Sage Gold Inc. Updates Status Report
Sage opposed the appointment of a receiver on the basis that there was an arbitration clause in the Agreement with CRH. The Court ordered that the appointment of the receiver was without prejudice to Sage to seek leave to commence arbitration proceedings. The endorsement of the Court also provided that if Sage is actively and seriously pursuing a restructuring alternative to receivership, it will have an opportunity to make that case to the Court.
Nigel Lees, President and CEO stated, “First and foremost, we would like to thank all of our employees, shareholders, consultants and creditors for their incredible support as we undertook to restart the Clavos mine. From all of our suppliers, to the mining community in Timmins, to our investors, and partners in First Nations, we owe you a debt of thanks for continuing to support the Company.

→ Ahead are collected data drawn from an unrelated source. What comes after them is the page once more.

Lemma all_users (l : list (bytes * default_radius_user_t)) :
  Forall radius_ok (filter (λ d, is_Some d.(dr_name)) (snd <$> l)) →
  speaks_all (push_all_default_radius realloc_ok l)
    ((λ d, P_radius (str_val d.(dr_name)) (set_dr_awaitingconfirm 0 d)) <$> filter (λ d, is_Some d.(dr_name)) (snd <$> l)).
Proof.
  intros Hl.
  assert (E : ((λ d, P_radius (str_val d.(dr_name)) (set_dr_awaitingconfirm 0 d)) <$> filter (λ d, is_Some d.(dr_name)) (snd <$> l)) =
    concat ((λ e, match e.2.(dr_name) with
                  | None => [] | Some _ => [P_radius (str_val e.2.(dr_name)) (set_dr_awaitingconfirm 0 e.2)] end) <$> l)).
  { clear Hl. induction l as [|[k d] l IH]; [done|]. cbn [fmap list_fmap snd concat]. rewrite filter_cons.
    destruct (dr_name d) eqn:Ed; [rewrite decide_True by (by eexists)|rewrite decide_False by (by intros [])]; cbn [fmap list_fmap app]; [|exact IH].
    by rewrite Ed, IH. }
  rewrite E. clear E. apply all_list. induction l as [|[k d] l IH]; [constructor|].
  cbn [fmap list_fmap snd] in Hl. rewrite filter_cons in Hl. constructor; [|apply IH; destruct (decide _); [by apply Forall_cons in Hl as [_ Hl]|done]].
  cbn [snd]. destruct (dr_name d) eqn:Ed.
  - rewrite decide_True in Hl by (by eexists). apply Forall_cons in Hl as [Hd _]. rewrite <- Ed.
    by apply all_one, (speaks_radius realloc_ok noret).
  - apply all_silent. exists []. split; [by apply (speaks_nothing realloc_ok 0)|done].
Qed.
Lemma all_servers_as t l :
  Forall (λ e, coreserver_ok e.1 e.2) (servers_as t l) →
  speaks_all (push_coreservers realloc_ok l (core_server_code t))
    ((λ e, P_server (wire_server_key e.1 e.2) (coreserver_view e.1 e.2 no_coreserver)) <$> servers_as t l).
Proof.
  intros Hl. eapply all_eq.
  - apply (all_list _ (λ e : bytes * coreserver_t, [P_server (wire_server_key e.2 (core_server_code t)) (coreserver_view e.2 (core_server_code t) no_coreserver)])).
    induction l as [|e l IH]; [constructor|]. apply Forall_cons in Hl as [He Hl]. constructor; [|by apply IH].
    by apply all_one, (speaks_coreserver realloc_ok noret).
  - clear Hl. induction l as [|e l IH]; [done|]. exact (f_equal (cons _) IH).
Qed.
Lemma all_cepts conf l :
  Forall (λ e, sendable e.1 e.2.(pt_cept)) l →
  speaks_all (push_all_ipintercepts realloc_ok noret l conf.(cf_leas))
    (concat ((λ e, start_ops e.1 e.2.(pt_cept)) <$> filter (λ e, agency_defined conf e.2.(pt_cept).(ip_common)) l)).
Proof.
  intros Hl. eapply all_eq.
  - apply (all_list _ (λ e, if decide (agency_defined conf e.2.(pt_cept).(ip_common)) then start_ops e.1 e.2.(pt_cept) else [])).
    eapply Forall_impl; [exact Hl|]. intros [k p] Hm. cbn [fst snd] in *. pose proof (sn_ok k _ Hm) as [Hc _ _ _ _ _].
    rewrite (agency_known_ok conf _ (ic_ok_agency _ Hc)). case_bool_decide as Hd.
    + rewrite decide_True by done. exists (Some <$> start_ops k p.(pt_cept)). split; [by apply speaks_ipintercept|apply omap_somes].
    + rewrite decide_False by done. apply all_silent. exists []. split; [by apply (speaks_nothing realloc_ok 0)|done].
  - clear Hl. induction l as [|[k p] l IH]; [done|]. cbn [fmap list_fmap concat fst snd]. rewrite filter_cons. cbn [snd].
    destruct (decide _); cbn [fmap list_fmap concat fst snd]; by rewrite IH.
Qed.

(** The response without the table of VoIP intercepts. *)
Definition auth_push (s : provision_state_t) : pusher :=
  let c := s.(ps_interceptconf) in
  (push_first_half realloc_ok noret s ;;? push_list (voip_push s.(ps_ignorertpcomfort) c) c.(cf_voipintercepts) ;;?
   push_all_emailintercepts realloc_ok noret c.(cf_emailintercepts) c.(cf_leas) ;;? push_nomore_intercepts realloc_ok)%openli.
Lemma push_first_half_all s :
  conf_sendable s → speaks_all (push_first_half realloc_ok noret s)
    (((λ d, P_radius (str_val d.(dr_name)) (set_dr_awaitingconfirm 0 d)) <$> named_users s.(ps_interceptconf)) ++
     ((λ e, P_server (wire_server_key e.1 e.2) (coreserver_view e.1 e.2 no_coreserver)) <$> all_servers s.(ps_interceptconf)) ++
     concat ((λ e, start_ops e.1 e.2.(pt_cept)) <$> announced_cepts s.(ps_interceptconf))).
Proof.
  intros [Hm Hu Hc Hs Hi _ _]. unfold all_servers in Hs. rewrite !Forall_app in Hs. destruct Hs as (H1 & H2 & H3 & H4 & H5 & H6).
  eapply all_eq.
  - unfold push_first_half. apply all_then; [by apply all_silent, silently_mediators|].
    apply all_then; [by apply all_users|].
    apply all_then; [by apply all_silent, silently_one, (speaks_compression realloc_ok noret)|].
    do 6 (apply all_then; [by apply all_servers_as|]). by apply all_cepts.
  - unfold all_servers. rewrite !fmap_app, <- !app_assoc. done.
Qed.
Lemma auth_push_all s : conf_sendable s → speaks_all (auth_push s) (auth_ops s.(ps_interceptconf)).
Proof.
  intros Hs. eapply all_eq.
  - unfold auth_push. apply all_then; [by apply push_first_half_all|].
    apply all_then; [apply all_silent, silently_voip, (cs_voip s Hs)|].
    apply all_then; [apply all_silent, silently_email, (cs_email s Hs)|apply all_one, speaks_nomore].
  - unfold auth_ops. by rewrite <- !app_assoc.
Qed.

Context (epoll_mod : Z → bool).
Lemma push_then_ok (m k : pusher) nb r nb' :
  push_then m k nb = Ok (r, nb') → r ≠ -1 → ∃ r1 nb1, m nb = Ok (r1, nb1) ∧ r1 ≠ -1 ∧ k nb1 = Ok (r, nb').
Proof.
  unfold push_then. destruct (m nb) as [[r1 nb1]| |]; [|done..]. cbn. destruct (Z.eqb_spec r1 (-1)); [by intros [= <- _]|].
  intros. by exists r1, nb1.
Qed.
Lemma respond_ok fd s nb r nb' :
  nothing_to_say s = false → auth_push s nb = Ok (r, nb') → 0 ≤ r → enable_epoll_write epoll_mod fd = 0 →
  ∃ s', respond_collector_auth realloc_ok noret epoll_mod fd nb s = Ok (0, nb', s').
Proof.
  intros Hn H Hr He. unfold auth_push in H.
  apply push_then_ok in H as (r1 & nb1 & E1 & N1 & H); [|lia].
  apply push_then_ok in H as (r2 & nb2 & E2 & N2 & H); [|lia]. apply voip_loop in E2 as [l E2]; [|done].
  apply push_then_ok in H as (r3 & nb3 & E3 & N3 & E4); [|lia].
  unfold respond_collector_auth. rewrite Hn, E1. cbn [mbind outcome_bind]. rewrite (proj2 (Z.eqb_neq _ _) N1).
  cbv zeta. rewrite E2. cbn [mbind outcome_bind]. rewrite (proj2 (Z.eqb_neq _ _) N2), E3. cbn [mbind outcome_bind].
  rewrite (proj2 (Z.eqb_neq _ _) N3), E4. cbn [mbind outcome_bind]. rewrite (proj2 (Z.ltb_ge r 0) Hr), He. by eexists.
Qed.
Lemma respond_done fd s nb nb' s' :
  nothing_to_say s = false → respond_collector_auth realloc_ok noret epoll_mod fd nb s = Ok (0, nb', s') →
  ∃ r, 0 ≤ r ∧ auth_push s nb = Ok (r, nb').
Proof.
  unfold respond_collector_auth. intros ->. unfold auth_push, push_then.
  destruct (push_first_half _ _ s nb) as [[r1 nb1]| |]; cbn [mbind outcome_bind]; [|done..].
  destruct (r1 =? -1); [done|]. cbv zeta.
  destruct (push_all_voipintercepts _ _ _ _ _ nb1) as [[[r2 nb2] l]| |] eqn:E2; cbn [mbind outcome_bind]; [|done..].
  rewrite (voip_unloop _ _ _ _ _ _ _ E2). cbn [mbind outcome_bind]. destruct (r2 =? -1); [done|].
  destruct (push_all_emailintercepts _ _ _ _ nb2) as [[r3 nb3]| |]; cbn [mbind outcome_bind]; [|done..].
  destruct (r3 =? -1); [done|].
  destruct (push_nomore_intercepts _ nb3) as [[r4 nb4]| |]; cbn [mbind outcome_bind]; [|done..].
  destruct (Z.ltb_spec r4 0); [done|]. intros H'. exists r4. split; [done|]. by injection H' as _ <- _.
Qed.
End auth.

(** ** What the synchronisation thread makes of it *)

Section hears.
Context {G Pkt : Type} (p : access_plugin G Pkt) (ascii2prefix : bytes → option prefix_t).
Implicit Types (s : collector_sync_t G) (S : prov_spec).

Lemma passed_on_quiet now inp s : passed_on inp → quiet (run_input p ascii2prefix now inp) s.
Proof.
  destruct inp as [t mem len|]; [|done]. intros [[[b Hb] Ht]|[-> [med Hm]]].
  - cbn [run_input]. unfold provmsg_handler.
    destruct t; cbn in Ht; try discriminate Ht; cbn [msgtype_code Z.eqb Pos.eqb voip_message email_message orb];
      first [by eapply quiet_voipsync | by eapply quiet_email].
  - cbn [run_input]. unfold provmsg_handler. cbn [msgtype_code Z.eqb Pos.eqb]. unfold new_mediator. rewrite Hm.
    eapply quiet_ok; [by apply lift_ok|]. cbn. apply quiet_bind; [apply quiet_forwarders|]. intros. apply quiet_ret.
Qed.

(** [run_inputs_refine] for inputs of which some have no meaning. *)
Lemma run_mixed now l ops s S :
  let n := s.(sy_conn).(pn_pubsockcount) in
  refines now s S → sessions_ready p s → 0 < now → times_from now l →
  Forall2 reads l.*2 ops → ops_ok n S (omap id ops) →
  ∃ rs s', run_inputs p ascii2prefix l s = Ok (rs, s') ∧
    refines (last_time now l) s' (spec_run n S (omap id ops)) ∧ same_env s s'.
Proof.
  intros n. subst n. revert now ops s S. induction l as [|[t inp] l IH]; intros now ops s S Href Hr Hn Ht Hm Hok.
  { apply Forall2_nil_inv_l in Hm as ->. exists [], s. split; [done|]. split; [done|]. by split_and!. }
  cbn [fmap list_fmap snd] in Hm. apply Forall2_cons_inv_l in Hm as (o & ops' & Ho & Hm & ->). destruct Ht as [Hle Ht].
  assert (∃ r s1, run_input p ascii2prefix t inp s = Ok (r, s1) ∧ same_env s s1 ∧
     let S1 := match o with Some op => spec_step s.(sy_conn).(pn_pubsockcount) S op | None => S end in
     refines t s1 S1 ∧ ops_ok s.(sy_conn).(pn_pubsockcount) S1 (omap id ops')) as (r & s1 & E1 & Hs1 & R1 & Hoks).
  { destruct o as [op|].
    - destruct Hok as [Hok Hoks].
      destruct (input_ok p ascii2prefix t inp op s S) as (s1 & E1 & R1 & Hs1); [by eapply refines_later|done|lia|done..|].
      by eexists _, s1.
    - destruct (passed_on_quiet t inp s Ho) as (r & s1 & E1 & Ha). exists r, s1. split; [done|]. split; [by eapply after_same|].
      split; [|exact Hok]. eapply refines_quiet; [|exact Ha]. by eapply refines_later. }
  pose proof Hs1 as (? & ? & ? & ? & Hnn). cbn [run_inputs].
  destruct (IH t ops' s1 (match o with Some op => spec_step s.(sy_conn).(pn_pubsockcount) S op | None => S end))
    as (rs & s2 & E2 & R2 & Hs2); [done| |lia|done..|by rewrite Hnn|].
  { by apply (same_env_ready p s). }
  exists (r :: rs), s2. rewrite (ST_bind_ok _ _ _ _ _ E1), (ST_bind_ok _ _ _ _ _ E2). split; [done|].
  split; [|by eapply same_env_trans]. rewrite Hnn in R2. destruct o; exact R2.
Qed.
End hears.

(** Messages that take the intercepts from [C] to [C'], whatever they do to servers. *)
Definition cepts_reach (n : Z) (ops : list prov_op) (C C' : gmap bytes ipintercept_t) : Prop :=
  ∀ S, S.(sp_cepts) = C → ops_ok n S ops ∧ (spec_run n S ops).(sp_cepts) = C'.
Lemma reach_app n ops ops' C C1 C2 :
  cepts_reach n ops C C1 → cepts_reach n ops' C1 C2 → cepts_reach n (ops ++ ops') C C2.
Proof.
  intros H1 H2 S HS. destruct (H1 S HS) as [Ok1 E1]. destruct (H2 (spec_run n S ops) E1) as [Ok2 E2].
  split; [by apply ops_ok_app|]. unfold spec_run in *. by rewrite foldl_app.
Qed.
Lemma reach_run n ops C C' : cepts_run n ops C C' → cepts_reach n ops C C'.
Proof. intros H S HS. destruct (H S HS) as [Hok ->]. done. Qed.
(** Servers and users do not concern intercepts. *)
Lemma reach_others n ops C :
  Forall (λ op, match op with P_server _ _ | P_radius _ _ => True | _ => False end) ops → cepts_reach n ops C C.
Proof.
  intros Hops. induction Hops as [|op ops Hop _ IH]; [by intros S <-|].
  intros S HS. assert (HS1 : (spec_step n S op).(sp_cepts) = C) by (by destruct op).
  destruct (IH _ HS1) as [Hok E]. split; [|exact E]. split; [by destruct op|exact Hok].
Qed.

(** *** One intercept that is announced again *)

Definition confirmed_cins (i : ipintercept_t) : gmap bytes Z :=
  range_cins (filter (λ r, r.(sr_awaitingconfirm) = 0) i.(ip_statics)).
Definition settled_cept (i : ipintercept_t) : ipintercept_t :=
  set_ip_statics (filter (λ r, r.(sr_awaitingconfirm) = 0) i.(ip_statics)) i.
Lemma settled_ok k i : cept_ok k i → cept_ok k (settled_cept i).
Proof.
  intros []. split; try done; cbn.
  - by apply Forall_filter.
  - by apply NoDup_map_filter.
Qed.

Lemma range_cins_None l name : range_cins l !! name = None ↔ name ∉ range_name <$> l.
Proof.
  unfold range_cins. symmetry. rewrite <- not_elem_of_list_to_map. by rewrite <- list_fmap_compose.
Qed.
Lemma marked_confirmed name l nm :
  range_cins (filter (λ r, r.(sr_awaitingconfirm) = 0) (map (mark [name]) l)) !! nm =
  if decide (nm = name) then range_cins l !! name
  else range_cins (filter (λ r, r.(sr_awaitingconfirm) = 0) l) !! nm.
Proof.
  induction l as [|r l IH]; [by destruct (decide _)|]. cbn [map]. rewrite !filter_cons, range_cins_cons.
  destruct (decide (range_name r = name)) as [E|E].
  - assert (Em : mark [name] r = set_sr_awaitingconfirm 0 r) by (unfold mark; rewrite decide_True; [done|by apply list_elem_of_singleton]).
    rewrite Em, decide_True, range_cins_cons by done. change (range_name (set_sr_awaitingconfirm 0 r)) with (range_name r).
    rewrite E. destruct (decide (nm = name)) as [->|Hne].
    + by rewrite !lookup_insert_eq.
    + rewrite lookup_insert_ne, IH by done. destruct (decide (sr_awaitingconfirm r = 0)); [|done].
      by rewrite range_cins_cons, E, lookup_insert_ne by done.
  - assert (Em : mark [name] r = r) by (unfold mark; rewrite decide_False; [done|by rewrite list_elem_of_singleton]).
    rewrite Em, lookup_insert_ne by done. destruct (decide (sr_awaitingconfirm r = 0)); [|exact IH].
    rewrite !range_cins_cons. destruct (decide (nm = range_name r)) as [->|Hne].
    + by rewrite !lookup_insert_eq, decide_False.
    + by rewrite !lookup_insert_ne, IH.
Qed.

CRH is a Singapore based company sponsored by Cartesian Capital Group, a New York based private equity group. As the secured lender, they have aggressively pursued appointing a receiver over the assets of Sage Gold. Despite this, be assured that management, directors, consultants and contractors of Sage Gold have worked tirelessly, and often without pay, in an attempt to resolve the situation over the past several months. Unfortunately, without the support of CRH, the Company's major stakeholder, it became almost impossible to raise urgently needed funding.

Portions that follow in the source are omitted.